*** Opening DATA UNDER STUDY ***

Lemma disk_load_log m rows es :
  log_wf m → rows ≡ₚ map_to_list m → StronglySorted N.lt rows.*1 →
  collect_rows decode_entry (Ok <$> rows.*2) = Ok es → es = omap decode_row (rows_of m).
Proof.
  intros (rows0 & es0 & Hc & Hf) Hp Hs Hl. rewrite (log_view _ _ _ Hc Hf).
  rewrite (sorted_listing _ _ _ Hc Hp Hs), indexed_snd in Hl.
  apply (collect_rows_ok _ decode_row) in Hl as (as_ & Ha & Hf'); [|apply decode_entry_ok].
  apply (inj (fmap Ok)) in Ha as <-. apply omap_Forall2 in Hf, Hf'. congruence.
Qed.

Definition decode_pair (row : N * string) : option (N * V) := pair row.1 <$> decode row.2.

Lemma decode_pair_listing m : omap decode_pair (map_to_list m) ≡ₚ map_to_list (omap decode m).
Proof.
  induction m as [|k s m Hk IH] using map_ind.
  { by rewrite omap_empty, !map_to_list_empty. }
  assert (omap decode m !! k = None) as Hk' by (by rewrite lookup_omap, Hk).
  rewrite (omap_Permutation decode_pair _ _ (map_to_list_insert _ _ _ Hk)).
  destruct (decode s) as [v|] eqn:Hs.
  - rewrite (omap_insert_Some _ _ _ _ v) by done. rewrite map_to_list_insert by done.
    simpl. unfold decode_pair at 1. simpl. rewrite Hs. simpl. by f_equiv.
  - rewrite omap_insert_None by done. rewrite delete_id by done.
    simpl. unfold decode_pair at 1. simpl. by rewrite Hs.
Qed.

Lemma disk_load_decisions m rows (out : list (N * V)) :
  rows ≡ₚ map_to_list m →
  collect_rows decode_decision (Ok <$> rows) = Ok out → out ≡ₚ map_to_list (omap decode m).
Proof.
  intros Hp Hl. apply (collect_rows_ok _ decode_pair) in Hl as (as_ & Ha & Hf);
    [|apply decode_decision_ok].
  apply (inj (fmap Ok)) in Ha as <-. apply omap_Forall2 in Hf as <-.
  by rewrite (omap_Permutation decode_pair _ _ Hp), decode_pair_listing.
Qed.
End disks.

(** ** Backends with an invariant

    The laws of a backend on the states that satisfy [wf], which every method
    preserves. *)
Class RaftStorageSpecOn (St V : Type) `{RaftStorage St V} (wf : St → Prop) := {
  view_on : St → RaftMemoryStorage V;
  on_write w s s' r :
    wf s → do_write w s = (s', r) →
    wf s' ∧ view_on s' = match r with Ok _ => spec_write (λ v, v) w (view_on s)
                                    | Err _ => view_on s end;
  on_load_term s t : wf s → load_term s = Ok t → t = m_term (view_on s);
  on_load_voted_for s vf : wf s → load_voted_for s = Ok vf → vf = m_voted_for (view_on s);
  on_load_log s l : wf s → load_log s = Ok l → l = m_log (view_on s);
  on_load_commit_index s ci :
    wf s → load_commit_index s = Ok ci → ci = m_commit_index (view_on s);
  on_load_decisions s l :
    wf s → load_decisions s = Ok l → l ≡ₚ map_to_list (m_decisions (view_on s));
}.

(** What the loads of a backend return, when they return, is the durable
    state [d]. *)
Definition loads_are {St V} `{RaftStorage St V} (s : St) (d : RaftMemoryStorage V) : Prop :=
  (∀ t, load_term s = Ok t → t = m_term d) ∧
  (∀ vf, load_voted_for s = Ok vf → vf = m_voted_for d) ∧
  (∀ l, load_log s = Ok l → l = m_log d) ∧
  (∀ ci, load_commit_index s = Ok ci → ci = m_commit_index d) ∧
  (∀ l, load_decisions s = Ok l → l ≡ₚ map_to_list (m_decisions d)).

Section spec_on.
Context {St V : Type} `{RaftStorage St V} {wf : St → Prop} `{!RaftStorageSpecOn St V wf}.

Lemma on_loads s : wf s → loads_are s (view_on s).
Proof.
  intros Hw. split_and!; intros ? Hl; [by apply on_load_term in Hl|by apply on_load_voted_for in Hl
    |by apply on_load_log in Hl|by apply on_load_commit_index in Hl|by apply on_load_decisions in Hl].
Qed.

(** A run of writes leaves the state of some prefix of them, of all when it
    reports success. *)
Lemma on_writes ws s s' r :
  wf s → do_writes ws s = (s', r) →
  wf s' ∧ ∃ k, k ≤ length ws ∧ (r = Ok tt → k = length ws) ∧
    view_on s' = spec_writes (λ v, v) (take k ws) (view_on s).
Proof.
  revert s. induction ws as [|w ws IH]; intros s Hw; simpl.
  { intros [= <- <-]. split; [done|]. by exists 0. }
  unfold sbind. destruct (do_write w s) as [s1 [[]|e]] eqn:E; apply on_write in E as [Hw1 Hv]; [|done| |done].
  - intros (Hw' & k & Hk & Hr & Hv')%IH; [|done]. split; [done|]. exists (S k).
    split_and!; [simpl; lia|intros; by rewrite Hr|]. simpl. by rewrite Hv', Hv.
  - intros [= <- <-]. split; [done|]. exists 0. split_and!; [lia|done|done].
Qed.

Lemma on_writes_ok ws s s' :
  wf s → do_writes ws s = (s', Ok tt) →
  wf s' ∧ view_on s' = spec_writes (λ v, v) ws (view_on s).
Proof.
  intros Hw (Hw' & k & _ & Hk & Hv)%on_writes; [|done]. split; [done|].
  by rewrite Hv, Hk, firstn_all.
Qed.
End spec_on.

(** The states of a backend that satisfy its invariant. *)
Record Guarded {St : Type} (wf : St → Prop) := mkGuarded { g_state : St; g_wf : wf g_state }.
Arguments mkGuarded {St wf}. Arguments g_state {St wf}. Arguments g_wf {St wf}.

Section guarded.
Context {St V : Type} `{RaftStorage St V} (wf : St → Prop) `{!RaftStorageSpecOn St V wf}.

Lemma on_write_wf w s : wf s → wf (do_write w s).1.
Proof. intros Hw. by destruct (on_write w s _ _ Hw (surjective_pairing _)). Qed.

Definition g_write (w : Write V) : StorageM (Guarded wf) unit := λ s,
  (mkGuarded (do_write w (g_state s)).1 (on_write_wf w _ (g_wf s)), (do_write w (g_state s)).2).

#[export] Instance Guarded_impl : RaftStorage (Guarded wf) V := {|
  save_decision slot v := g_write (WDecision slot v);
  load_decisions s := load_decisions (g_state s);
  save_term t := g_write (WTerm t);
  load_term s := load_term (g_state s);
  save_voted_for vf := g_write (WVote vf);
  load_voted_for s := load_voted_for (g_state s);
  append_log es := g_write (WAppend es);
  truncate_log_from i := g_write (WTruncate i);
  load_log s := load_log (g_state s);
  save_commit_index ci := g_write (WCommit ci);
  load_commit_index s := load_commit_index (g_state s);
|}.

Lemma g_do_write w s s' r :
  do_write w s = (s', r) → do_write w (g_state s) = (g_state s', r).
Proof. by destruct w; intros [= <- <-]; apply surjective_pairing. Qed.

#[export] Program Instance Guarded_spec : RaftStorageSpec (Guarded wf) V := {|
  view s := view_on (g_state s);
  norm v := v;
|}.
Next Obligation. done. Qed.
Next Obligation. intros w s s' E%g_do_write. apply on_write in E; [apply E|apply g_wf]. Qed.
Next Obligation. intros w s s' e E%g_do_write. apply on_write in E; [apply E|apply g_wf]. Qed.
Next Obligation. intros s t E. eapply on_load_term, E. apply g_wf. Qed.
Next Obligation. intros s t E. eapply on_load_voted_for, E. apply g_wf. Qed.
Next Obligation. intros s t E. eapply on_load_log, E. apply g_wf. Qed.
Next Obligation. intros s t E. eapply on_load_commit_index, E. apply g_wf. Qed.
Next Obligation. intros s t E. eapply on_load_decisions, E. apply g_wf. Qed.
End guarded.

*** Closing DATA UNDER STUDY ***

→ ACTIVITY
All lines from the one containing "Next Obligation. intros s t E. eapply on_load_decisions, E." to the end of the records, both ends included, should be printed exactly and on their own.

→ ANSWER BELOW
Next Obligation. intros s t E. eapply on_load_decisions, E. apply g_wf. Qed.
End guarded.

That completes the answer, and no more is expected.